The complex in question receives its funding from SPLOST III and IV and gives firefighters, sheriff’s department officials, local law enforcement agencies and other emergency response teams the chance to practice driving emergency vehicles and putting out a building fire, among other important skills.

At the June 1 meeting, members of the commission discussed the possibility of reducing the facility’s cost with regard to the driving course — a possibility that Capital Projects Manager Don Clerici looked into, with the help of Tax Commissioner Don Elrod and County Commissioners Tom Crow and Chas Hardy.

The new plans, which Hardy, Chairman Hunter Bicknell and Commissioner Bruce Yates voted in favor of, essentially remove the driving course and increase the size of a driving pad on the side of the burn building for use during driver training, Clerici said. Constructing the 92,000-square-foot driving course would have cost $438,830 of the $983,000 budget for concrete paving.

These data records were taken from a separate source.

Lemma fold_count_keys_keep (key : string) (dflt : SVal) (l : list (string * Z))
  (st : list (string * SVal)) :
  (forall t, (t ++ " Count")%string <> key) ->
  dict_get key dflt
    (fold_left (fun st p => dict_set (fst p ++ " Count")%string (SInt (snd p)) st) l st)
  = dict_get key dflt st.
Proof.
  intros Hk. revert st. induction l as [|p l IH]; intros st; cbn [fold_left].
  - reflexivity.
  - rewrite IH. apply dict_get_set_other. apply Hk.
Qed.

Lemma count_key_not_total (t : string) :
  (t ++ " Count")%string <> "Total Detections".
Proof.
  intros H.
  assert (Hl : String.length t = 10%nat).
  { apply (f_equal String.length) in H.
    rewrite DetectorMoreFacts.string_length_append in H. cbn in H. lia. }
  do 10 (destruct t as [|? t]; [discriminate Hl|]).
  destruct t; [|discriminate Hl].
  cbn in H. congruence.
Qed.

Lemma stats_of_data_items (format3 : Q -> string) (d0 : string) (ds : list string) :
  get_statistics format3 (map data_item (d0 :: ds)) =
  let n := SInt (Z.of_nat (S (List.length ds))) in
  [("Total Detections", n);
   ("Unique Sources", SInt 1);
   ("Code Types Detected", SInt 1);
   ("Average Confidence", SStr (format3 0%Q));
   ("Average Detection Time", SStr (format3 0%Q ++ "s")%string);
   ("Min Detection Time", SStr (format3 0%Q ++ "s")%string);
   ("Max Detection Time", SStr (format3 0%Q ++ "s")%string);
   ("Most Common Type", SStr EmptyString);
   ("Date Range", SStr "N/A");
   (" Count", n)].
Proof.
  change (map data_item (d0 :: ds)) with (data_item d0 :: map data_item ds).
  unfold get_statistics, generate_summary_stats. cbv beta iota zeta.
  rewrite !(map_items_const _ d0 ds) by (intros; reflexivity).
  cbn [data_item it_confidence it_detection_time it_source it_type it_timestamp].
  rewrite !py_set_repeat_empty, type_counts_repeat_empty, !sum_repeat_zero,
    filter_truthy_repeat_empty.
  cbn [tl hd repeat]. rewrite qmin_repeat_zero, qmax_repeat_zero.
  cbn [List.length]. rewrite length_map, !qred_zero_div.
  reflexivity.
Qed.
Fixpoint yaml_entries (fuel : nat) (s : string) (acc : dict value) : option value :=
  match fuel with
  | O => None
  | S fuel' =>
      let (k, r) := until ": " s in
      match r with
      | String _ (String _ r') =>
          let (v, rest) :=
            span (fun x => negb (is_char x "," || is_char x "}" || is_char x "{")) r' in
          match rest with
          | String e rest' =>
              if is_char e "," then yaml_entries fuel' rest' (dict_set acc (strip k) (yaml_scalar v))
              else if is_char e "}" then
                if String.eqb (strip rest') EmptyString
                then Some (VDict (dict_set acc (strip k) (yaml_scalar v)))
                else None
              else None
          | EmptyString => None
          end
      | _ => None
      end
  end.

Definition yaml_load (s : string) : option value :=
  match strip s with
  | String c s' =>
      if is_char c "{" then yaml_entries (String.length s) s' [] else None
  | EmptyString => None
  end.

(** *** Transports *)

Definition ok_response (body : string) : Response := mkResponse 200 body [].

(** a transport that answers the n-th request with the n-th response of a
    script, and with an empty page once the script is over *)
Definition scripted (script : list Response) (history : list Request) : Response :=
  nth (List.length history - 1) script (ok_response EmptyString).

(** the selectors left to the library are refused *)
Definition select (soup : list Tag) (selector : string) : result (list Tag) :=
  Raise ValueError.

Definition collaborators (transport : list Request -> Response) : Collaborators :=
  mkCollaborators html_parser json_loads yaml_load "20240101T120000" transport
    select.

Definition fresh : World := mkWorld [] [] [].

End Mock.


(** ** Texts and characters of the statements *)

(** every character of [s] satisfies [p] *)
Fixpoint all_chars (p : ascii -> bool) (s : string) : bool :=
  match s with
  | EmptyString => true
  | String c s' => p c && all_chars p s'
  end.

(** the end of a line: the end of the text or a newline *)
Definition line_end (s : string) : bool :=
  match s with
  | EmptyString => true
  | String c _ => Ascii.eqb c newline
  end.

Definition not_semicolon (c : ascii) : bool :=
  Re.dot c && negb (Ascii.eqb c ";").

(** the JSON text of the object with [a] set to 1, and that object *)
Definition a1_json : string := "{" ++ dq ++ "a" ++ dq ++ ":1}".
Definition a1 : value := VDict [("a", VInt 1)].

(** ** Example pages and servers *)

Module Examples.

Definition q (s : string) : string := dq ++ s ++ dq.

Definition hidden_input (name v : string) : string :=
  "<input type=" ++ q "hidden" ++ " name=" ++ q name ++ " value=" ++ q v ++ ">".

"The pad was already there for a training area and we’ve increased the size of that pad," he explained. "The pad around the burn tower is now 285 feet by 300 feet. That’s really the gist in the change."

But Crow and Commissioner Dwain Smith opposed the measure, citing insurance savings the county would receive for building a driving course and the importance of safety training for the emergency responders in Jackson County.

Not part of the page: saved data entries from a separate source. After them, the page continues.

(** X16.  [TinyAlexNet.forward], which flattens the feature maps without
    adaptive pooling, accepts a batch of [3]-channel images exactly when
    the two pooled sides multiply to the [4] inputs of its classifier: for
    square images, exactly the sides from [47] to [62], the patch size
    [51] of the notebook among them.  On any other 4-D input a layer
    raises [RuntimeError]. *)
Theorem TinyAlexNet_forward_shape (num_classes : N) (dropout_rate : R)
    (n c h w : N) :
  TinyAlexNet_forward (TinyAlexNet num_classes dropout_rate) (n, c, h, w)
  = if decide (c = 3 ∧ ((47 ≤ h ≤ 62 ∧ 47 ≤ w ≤ 62) ∨
                        (31 ≤ h ≤ 46 ∧ 79 ≤ w ≤ 94) ∨
                        (79 ≤ h ≤ 94 ∧ 31 ≤ w ≤ 46)))%N
    then Ok (n, num_classes) else Raise RuntimeError.
Proof.
  unfold TinyAlexNet_forward, TinyAlexNet, sequential.
  cbn [features avgpool classifier].
  destruct (decide (c = 3 ∧ ((47 ≤ h ≤ 62 ∧ 47 ≤ w ≤ 62) ∨
                             (31 ≤ h ≤ 46 ∧ 79 ≤ w ≤ 94) ∨
                             (79 ≤ h ≤ 94 ∧ 31 ≤ w ≤ 46)))%N) as [Hc|Hc];
    run_layers; try done; exfalso; try lia.
  - (* accepted sizes, yet the classifier would reject the flattened maps *)
    match goal with H : (1 * ?a * ?b)%N ≠ 4%N |- _ =>
      destruct Hc as [_ [Hc|[Hc|Hc]]];
      [ assert (a = 2 ∧ b = 2)%N as [-> ->] by lia
      | assert (a = 1 ∧ b = 4)%N as [-> ->] by lia
      | assert (a = 4 ∧ b = 1)%N as [-> ->] by lia ];
      by apply H
    end.
  - (* the classifier accepts, so the sizes are among the accepted ones *)
    match goal with H : (1 * ?a * ?b)%N = 4%N |- _ =>
      assert (a ≤ 4)%N by nia;
      assert (a = 1 ∨ a = 2 ∨ a = 3 ∨ a = 4)%N as Ha by lia;
      assert ((a = 1 ∧ b = 4) ∨ (a = 2 ∧ b = 2) ∨ (a = 4 ∧ b = 1))%N as Hab
        by (destruct Ha as [Ha|[Ha|[Ha|Ha]]]; rewrite Ha in H; lia);
      clear H Ha
    end.
    apply Hc. split; [done|]. lia.
Qed.

End NetsFacts.

(** ** From the sampler to the network *)

Module PipelineFacts.

Import Sampler SamplerFacts NumpyFacts PyFacts Nets NetsFacts.
Import Loading LoadingFacts.

#[local] Ltac Zify.zify_post_hook ::= Z.to_euclidean_division_equations.

Section Facts.
Context {pixel : Type}.
Variable as_float32 : pixel → pixel.
Implicit Types (data : array3 pixel) (gt : array2 Z) (hp : hyperparams).
Implicit Types (self : @Dataset pixel).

"I worked in emergency services for 30 years, and we started out with nothing to train with," Crow said. "I just don’t want to compromise training and compromise safety."

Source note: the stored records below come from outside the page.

Global Instance M_ret : MRet M := fun A a s => (Ok a, s).
Global Instance M_bind : MBind M := fun A B f m s =>
  match m s with
  | (Ok a, s') => f a s'
  | (Err e, s') => (Err e, s')
  end.

Definition throw {A} (e : err) : M A := fun s => (Err e, s).
Definition set_backend (b : backend) : M unit :=
  fun s => (Ok tt, mkState b (st_tick s)).
Definition backend_now : M backend := fun s => (Ok (st_backend s), s).
Definition lift {A} (r : result A) : M A := fun s => (r, s).

(** ** The operations of [StorageManager]

    [env i] is the [i]-th reading of the environment; each call of
    [Date.now()], [new Date()] or [Math.random()] consumes one. *)
Section Operations.

Variable env : nat -> reading.

Definition date_now : M N :=
  fun s => (Ok (r_now (env (st_tick s))), mkState (st_backend s) (S (st_tick s))).

Definition math_random : M string :=
  fun s => (Ok (r_rand (env (st_tick s))), mkState (st_backend s) (S (st_tick s))).

(** [new Date().toISOString()]. *)
Definition now_iso : M string := t ← date_now; mret (toISOString t).

(** [generateId]: ['note_' + Date.now() + '_' + Math.random().toString(36).substr(2, 9)]. *)
Definition generateId : M string :=
  t ← date_now; r ← math_random; mret ("note_" +:+ pretty t +:+ "_" +:+ r).

(** The object literal of [createNote]: the defaults, then [...noteData]. *)
Definition note_literal (noteData : obj) (id c u : string) : obj :=
  noteData ∪
  <["id" := VStr id]> (<["title" := js_or (get noteData "title") (VStr "Untitled Note")]>
  (<["content" := js_or (get noteData "content") (VStr "")]>
  (<["tags" := js_or (get noteData "tags") (VArr [])]>
  (<["folder" := js_or (get noteData "folder") (VStr "default")]>
  (<["createdAt" := VStr c]> (<["updatedAt" := VStr u]> ∅)))))).

(** [createNoteIndexedDB] / [createNoteLocalStorage].  The model's
    localStorage has no capacity limit: [setItem] always succeeds, where a
    browser may throw a [QuotaExceededError] that the [catch] turns into a
    rejection. *)
Definition createNoteStore (note : obj) : M obj :=
  b ← backend_now;
  match b with
  | Primary db =>
      match valid_key (get note "id") with
      | None => throw DataError
      | Some k =>
          match idb_add k note db with
          | None => throw (Error "Failed to create note")
          | Some db' => set_backend (Primary db');; mret note
          end
      end
  | Fallback ls =>
      match getNotesFromLocalStorage ls with
      | Err _ => throw (Error "Failed to create note in localStorage")
      | Ok notes => set_backend (Fallback (Some (BJson (notes ++ [note]))));; mret note
      end
  end.

Definition createNote (noteData : obj) : M obj :=
  id ← generateId; c ← now_iso; u ← now_iso;
  createNoteStore (note_literal noteData id c u).

(** [getAllNotesIndexedDB] / [getAllNotesLocalStorage]. *)
Definition read_all (b : backend) : result (list obj) :=
  match b with
  | Primary db => Ok (map snd db)
  | Fallback ls =>
      match getNotesFromLocalStorage ls with
      | Ok l => Ok l
      | Err _ => Err (Error "Failed to get notes from localStorage")
      end
  end.

Definition getAllNotes : M (list obj) := b ← backend_now; lift (read_all b).

(** [getNoteIndexedDB] / [getNoteLocalStorage]; [None] is [undefined]. *)
Definition read_note (b : backend) (id : val) : result (option obj) :=
  match b with
  | Primary db =>
      match valid_key id with
      | None => Err DataError
      | Some k => Ok (idb_get k db)
      end
  | Fallback ls =>
      match getNotesFromLocalStorage ls with
      | Ok l => Ok (List.find (fun n => strict_eq (get n "id") id) l)
      | Err _ => Err (Error "Failed to get note from localStorage")
      end
  end.

Definition getNote (id : val) : M (option obj) := b ← backend_now; lift (read_note b id).

(** [updateNoteIndexedDB] / [updateNoteLocalStorage]. *)
Definition updateNoteStore (note : obj) : M obj :=
  b ← backend_now;
  match b with
  | Primary db =>
      match valid_key (get note "id") with
      | None => throw DataError
      | Some k => set_backend (Primary (idb_put k note db));; mret note
      end
  | Fallback ls =>
      match getNotesFromLocalStorage ls with
      | Err _ => throw (Error "Failed to update note in localStorage")
      | Ok notes =>
          match list_find (fun n => strict_eq (get n "id") (get note "id") = true) notes with
          | None => throw (Error "Failed to update note in localStorage")
          | Some (i, _) => set_backend (Fallback (Some (BJson (<[i := note]> notes))));; mret note
          end
      end
  end.

(** [updateNote]: [{...existingNote, ...updates, updatedAt: now}]. *)
Definition updateNote (id : val) (updates : obj) : M obj :=
  ex ← getNote id;
  match ex with
  | None => throw (Error "Note not found")
  | Some existing =>
      t ← now_iso;
      updateNoteStore (<["updatedAt" := VStr t]> (updates ∪ existing))
  end.

Definition deleteNote (id : val) : M bool :=
  b ← backend_now;
  match b with
  | Primary db =>
      match valid_key id with
      | None => throw DataError
      | Some k => set_backend (Primary (idb_delete k db));; mret true
      end
  | Fallback ls =>
      match getNotesFromLocalStorage ls with
      | Err _ => throw (Error "Failed to delete note from localStorage")
      | Ok notes =>
          set_backend (Fallback (Some (BJson (List.filter
            (fun n => negb (strict_eq (get n "id") id)) notes))));; mret true
      end
  end.

(** [v.toLowerCase()]: only strings have the method. *)
Definition to_lower_js (v : val) : result string :=
  match v with
  | VStr s => Ok (lower s)
  | _ => Err TypeError
  end.

(** [tags.some(tag => tag.toLowerCase().includes(t))], left to right. *)
Fixpoint some_tag (t : string) (tags : list val) : result bool :=
  match tags with
  | [] => Ok false
  | tag :: tags' =>
      match to_lower_js tag with
      | Err e => Err e
      | Ok s => if includes s t then Ok true else some_tag t tags'
      end
  end.

(** The predicate of [searchNotes], with the short-circuit of [||]. *)
Definition search_match (t : string) (note : obj) : result bool :=
  match to_lower_js (get note "title") with
  | Err e => Err e
  | Ok ti =>
      if includes ti t then Ok true else
      match to_lower_js (get note "content") with
      | Err e => Err e
      | Ok co =>
          if includes co t then Ok true else
          match get note "tags" with
          | VArr tags => some_tag t tags
          | _ => Err TypeError
          end
      end
  end.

Members of fire departments in Hall, Gwinnett and Jackson counties also spoke at the meeting and expressed similar sentiments.

"The voters have voted and they have approved it. We spent nine years planning it and it was not done casually," said Doug Waters, a retired firefighter from Jefferson. "To take away that facility and move it would be a gross error in judgment. It’s a good design, it serves the purpose, it will meet our needs and we’ve got the money to do it. We should do it."

Hardy and Bicknell, on the other hand, agreed that the land where the driving course was supposed to be built would still belong to the county and could be developed later should the need arise to build a separate driving course.

In addition, Hardy said he spoke with residents and emergency responders alike about the project, both of whom said to cut costs where possible.

"I feel like it’s a fair compromise to come up with this possible solution," Hardy said of the new plans. "We’re going to have a lot of issues with this fire training facility but one of the things I hear from my constituents is the cost of it."